Mieux, pire, différent?

Des simples jouets en bois fabriqués avec amour et transmis de génération en génération montrent combien nous faisons maintenant peu d'objets à la main. Est-ce une bonne ou une mauvaise chose?
Texte d’Allyson Gulliver • Illustrations de Teddy Kang Mis en ligne le 22 janvier 2026

La ferme de la famille Lebret, près de Fort Qu’appelle (Sask.) février 1910

Anna n’arrivait pas à se décider.

— Je choisirais... dit-elle en glissant son doigt sur la page du catalogue Eaton. Les petites assiettes décorées de fleurs ou... Ça! La poupée avec des yeux qui se ferment!

Son frère Leo, lui, avait déjà fait son choix.

— Pour moi, c’est l’avion miniature! lança-t-il en tapant du doigt sur le bas de la page.

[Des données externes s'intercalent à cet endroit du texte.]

Lemma ends_with_not_empty (s : string) : Loader.ends_with ".js" s = true -> s <> "".
Proof. by intros H ->. Qed.

(** X19: the three constructors refuse an empty script path and otherwise
    always name a .js file: the extension is appended exactly when the path
    does not end in it, so a path that has been through the constructor
    goes through it again unchanged, and the instance has started no
    import. load/script.js and load/helpers.js then turn the path into a
    file URL; path/script.js keeps it as it is. *)
Theorem constructors_name_a_js_file (pathToFileURL : string -> string) (scriptPath : string) :
  scriptPath <> "" ->
  let normal := with_extension scriptPath in
  Loader.constructor pathToFileURL "" = Err Loader.SCRIPT_PATH_NOT_DEFINED_ERROR /\
  PathScript.constructor "" = Err PathScript.SCRIPT_PATH_NOT_DEFINED_ERROR /\
  Loader.ends_with ".js" normal = true /\
  with_extension normal = normal /\
  Loader.constructor pathToFileURL scriptPath = Ok (Loader.fresh (pathToFileURL normal)) /\
  Loader.constructor pathToFileURL normal = Loader.constructor pathToFileURL scriptPath /\
  exists m0,
    PathScript.constructor scriptPath = Ok m0 /\
    PathScript.constructor normal = Ok m0 /\
    PathScript.p_scriptPath m0 = normal /\
    PathScript.imports m0 = 0 /\ PathScript.pending m0 = [].
Proof.
  intros Hne normal.
  pose proof (with_extension_ends scriptPath) as Hext. fold normal in Hext.
  assert (with_extension normal = normal) as Hidem
    by (unfold with_extension at 1; by rewrite Hext).
  assert (String.eqb scriptPath "" = false) as Hs by by apply String.eqb_neq.
  assert (String.eqb normal "" = false) as Hn
    by (apply String.eqb_neq; by apply ends_with_not_empty).
  split; [done|]. split; [done|]. split; [done|]. split; [done|].
  assert (Loader.constructor pathToFileURL scriptPath
          = Ok (Loader.fresh (pathToFileURL normal))) as Hload
    by (unfold Loader.constructor; by rewrite Hs).
  split; [done|]. split.
  - rewrite Hload. unfold Loader.constructor. rewrite Hn.
    fold (with_extension normal). by rewrite Hidem.
  - eexists. split; [unfold PathScript.constructor; by rewrite Hs|]. split; [|done].
    unfold PathScript.constructor. rewrite Hn.
    fold (with_extension normal). fold (with_extension scriptPath). by rewrite Hidem.
Qed.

Leurs parents échangèrent un regard.

— Quand on aura fini le lit du bébé, on pourrait peut-être essayer de construire notre propre machine volante, dit leur père.

— Et on pourrait utiliser des retailles de rideaux et coudre des nouveaux vêtements pour la poupée que papa a faite pour toi, dit leur mère à Anna.

— Maintenant, habillez-vous, ajoutat-elle, et allez chercher la paille de blé dans la remise. Il est temps que vous appreniez à tisser vos propres paniers. Les enfants enfilèrent leur manteau et leurs bottes avant de sortir sous le soleil déclinant de la fin d’après-midi.

— J’aimerais bien qu’on puisse avoir des choses neuves qui viennent du magasin, dit Leo à voix basse.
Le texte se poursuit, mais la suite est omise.